— WHAT THIS TASK INVOLVES —
Going through the data below, copy out each line where the word "else" shows up.

-------- RECORDS FOR THE EXERCISE

(* ===== verification/SocketAddress.v ===== *)
(** src/src/tcp/socket_address.{h,cpp} and the constants of src/src/tcp/type.h:
    an IP address with a port, and its conversion from a [sockaddr]. *)

From stdpp Require Import base list numbers strings pretty.
From S2P Require Import Prelude Endian DataWriter DataReader IPAddress.

Open Scope Z_scope.
Open Scope outcome_scope.

(** src/src/tcp/type.h *)
Definition kTcpHeaderLength : Z := 20.
Definition kMaxSegmentSize : Z := 1460.
Definition kMaxTCPPacketLength : Z := 1480.

Record SocketAddress : Type := mkSocketAddress {
  sa_host_ : IPAddress;
  sa_port_ : Z
}.

#[global] Instance SocketAddress_eq_dec : EqDecision SocketAddress.
Proof. solve_decision. Defined.

(** [SocketAddress()]: an unspecified host and port 0. *)
Definition SocketAddress_default : SocketAddress := mkSocketAddress IPAddress_default 0.

(** Layout of the libc structures: [sin_family] at 0, [sin_port] at 2 and
    [sin_addr] at 4; their sizes and the address families. *)
Definition AF_INET : Z := 2.
Definition AF_INET6 : Z := 10.
Definition SOCK_STREAM : Z := 1.
Definition SOCK_DGRAM : Z := 2.
Definition IPPROTO_TCP : Z := 6.
Definition IPPROTO_UDP : Z := 17.
Definition sizeof_sockaddr : Z := 16.
Definition sizeof_sockaddr_in : Z := 16.
Definition sizeof_sockaddr_in6 : Z := 28.
Definition sizeof_sockaddr_storage : Z := 128.

(** [SocketAddress(const sockaddr_storage &)] *)
Definition SocketAddress_of_storage (saddr : list Z) : outcome SocketAddress :=
  ss_family <- mem_read saddr 0 2 ;;
  if le_val ss_family =? AF_INET then
    sin_port <- mem_read saddr 2 2 ;;
    sin_addr <- mem_read saddr 4 4 ;;
    Ret (mkSocketAddress (IPAddress_of_in_addr sin_addr) (ntohs (le_val sin_port)))
  else Ret SocketAddress_default.

(** [SocketAddress(const sockaddr *, socklen_t)]: [saddr] is the caller's block.
    The tests after the first one read [saddr->sa_family]. *)
Definition SocketAddress_of_sockaddr (saddr : list Z) (len : Z) : outcome SocketAddress :=
  if len <? sizeof_sockaddr then Ret SocketAddress_default
  else
    sa_family <- mem_read saddr 0 2 ;;
    if ((le_val sa_family =? AF_INET) && (len <? sizeof_sockaddr_in))
       || ((le_val sa_family =? AF_INET6) && (len <? sizeof_sockaddr_in6))
       || (sizeof_sockaddr_storage <? len)
    then Ret SocketAddress_default
    else
      data <- mem_read saddr 0 len ;;
      storage <- mem_write (replicate (Z.to_nat sizeof_sockaddr_storage) 0) 0 data ;;
      SocketAddress_of_storage storage.

Definition SocketAddress_eqb (lhs rhs : SocketAddress) : bool :=
  (sa_port_ lhs =? sa_port_ rhs) && IPAddress_eqb (sa_host_ lhs) (sa_host_ rhs).

Definition SocketAddress_toString `{LibcInet} (a : SocketAddress) : string :=
  IPAddress_toString (sa_host_ a) +:+ ":" +:+ pretty (Z.to_N (sa_port_ a)).

(** ** Well-formed addresses *)
Definition sa_wf (a : SocketAddress) : Prop := ip_wf (sa_host_ a) /\ in_u16 (sa_port_ a).
Definition sa4_wf (a : SocketAddress) : Prop := ip4_wf (sa_host_ a) /\ in_u16 (sa_port_ a).

(** A [sockaddr_in] as the caller fills it. *)
Definition sockaddr_in (v4 : list Z) (port : Z) : list Z :=
  le_bytes 2 AF_INET ++ be_bytes 2 port ++ v4 ++ replicate 8 0.

Lemma SocketAddress_eqb_eq a b :
  sa_wf a -> sa_wf b ->
  SocketAddress_eqb a b = true <-> a = b.
Proof.
  intros [Ha ?] [Hb ?]. unfold SocketAddress_eqb. rewrite andb_true_iff, Z.eqb_eq.
  rewrite IPAddress_eqb_eq by done. destruct a, b; cbn. naive_solver.
Qed.

Lemma sa4_wf_sa_wf a : sa4_wf a -> sa_wf a.
Proof. intros [[? ?] ?]. by split. Qed.

(** What the constructor accepts. *)
Definition sockaddr_is_v4 (saddr : list Z) (len : Z) : bool :=
  (sizeof_sockaddr_in <=? len) && (len <=? sizeof_sockaddr_storage)
  && (le_val (ztake 2 saddr) =? AF_INET).

Lemma storage_read saddr len o n :
  0 <= o -> 0 <= n -> o + n <= len -> len <= zlen saddr -> len <= 128 ->
  mem_read (ztake 0 (replicate 128 0) ++ ztake len saddr ++ zdrop (0 + zlen (ztake len saddr)) (replicate 128 0)) o n
  = Ret (ztake n (zdrop o saddr)).
Proof.
  intros. assert (zlen (replicate 128 0) = 128) as Hr by done.
  pose proof (zlen_nonneg saddr).
  rewrite mem_read_ok; [|lia|lia|autorewrite with zlen; rewrite Hr; lia].
  f_equal. set (R := replicate 128 0) in *. clearbody R. zlist.
Qed.

(** Every call of [SocketAddress(saddr, len)] on a block of at least [len]
    bytes returns: an AF_INET address of an accepted length gives its address
    and its port in host order, anything else the unspecified address. *)
Theorem SocketAddress_of_sockaddr_spec (saddr : list Z) (len : Z) :
  0 <= len <= zlen saddr ->
  SocketAddress_of_sockaddr saddr len =
    Ret (if sockaddr_is_v4 saddr len
         then mkSocketAddress (IPAddress_of_in_addr (ztake 4 (zdrop 4 saddr)))
                (ntohs (le_val (ztake 2 (zdrop 2 saddr))))
         else SocketAddress_default).
Proof.
  intros Hlen. unfold SocketAddress_of_sockaddr, sockaddr_is_v4,
    sizeof_sockaddr, sizeof_sockaddr_in, sizeof_sockaddr_in6, sizeof_sockaddr_storage.
  destruct (Z.ltb_spec len 16); [by destruct (Z.leb_spec 16 len); [lia|]|].
  destruct (Z.leb_spec 16 len); [|lia].
  rewrite mem_read_ok by lia. rewrite zdrop_0 by lia. cbn [obind].
  set (f := le_val (ztake 2 saddr)).
  destruct (Z.ltb_spec 128 len), (Z.leb_spec len 128); try lia.
  { rewrite orb_true_r. by rewrite andb_false_r. }
  rewrite andb_false_r, orb_false_r. cbn [andb orb].
  destruct (Z.eqb_spec f AF_INET6) as [E6|_]; cbn [andb].
  - assert ((f =? AF_INET) = false) as E4 by (by rewrite E6). rewrite E4.
    destruct (_ <? _); [done|].
    rewrite mem_read_ok by lia. rewrite zdrop_0 by lia. cbn [obind].
    rewrite mem_write_ok by (autorewrite with zlen; change (zlen (replicate (Z.to_nat 128) 0)) with 128; lia).
    cbn [obind]. unfold SocketAddress_of_storage.
    rewrite storage_read, zdrop_0 by lia. cbn [obind]. fold f. by rewrite E4.
  - rewrite mem_read_ok by lia. rewrite zdrop_0 by lia. cbn [obind].
    rewrite mem_write_ok by (autorewrite with zlen; change (zlen (replicate (Z.to_nat 128) 0)) with 128; lia).
    cbn [obind]. unfold SocketAddress_of_storage.
    rewrite storage_read, zdrop_0 by lia. cbn [obind]. fold f.
    destruct (f =? AF_INET); [|done].
    rewrite !storage_read by lia. done.
Qed.

Lemma SocketAddress_of_sockaddr_spec_witness :
  SocketAddress_of_sockaddr (sockaddr_in [10; 100; 1; 2] 8080) 16
  = Ret (mkSocketAddress (IPAddress_of_in_addr [10; 100; 1; 2]) 8080).
Proof.
  rewrite (SocketAddress_of_sockaddr_spec (sockaddr_in [10; 100; 1; 2] 8080) 16);
    [reflexivity|vm_compute; split; congruence].
Defined.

----------------

— RESULT —
  else Ret SocketAddress_default.
  else
    else
    and its port in host order, anything else the unspecified address. *)
         else SocketAddress_default).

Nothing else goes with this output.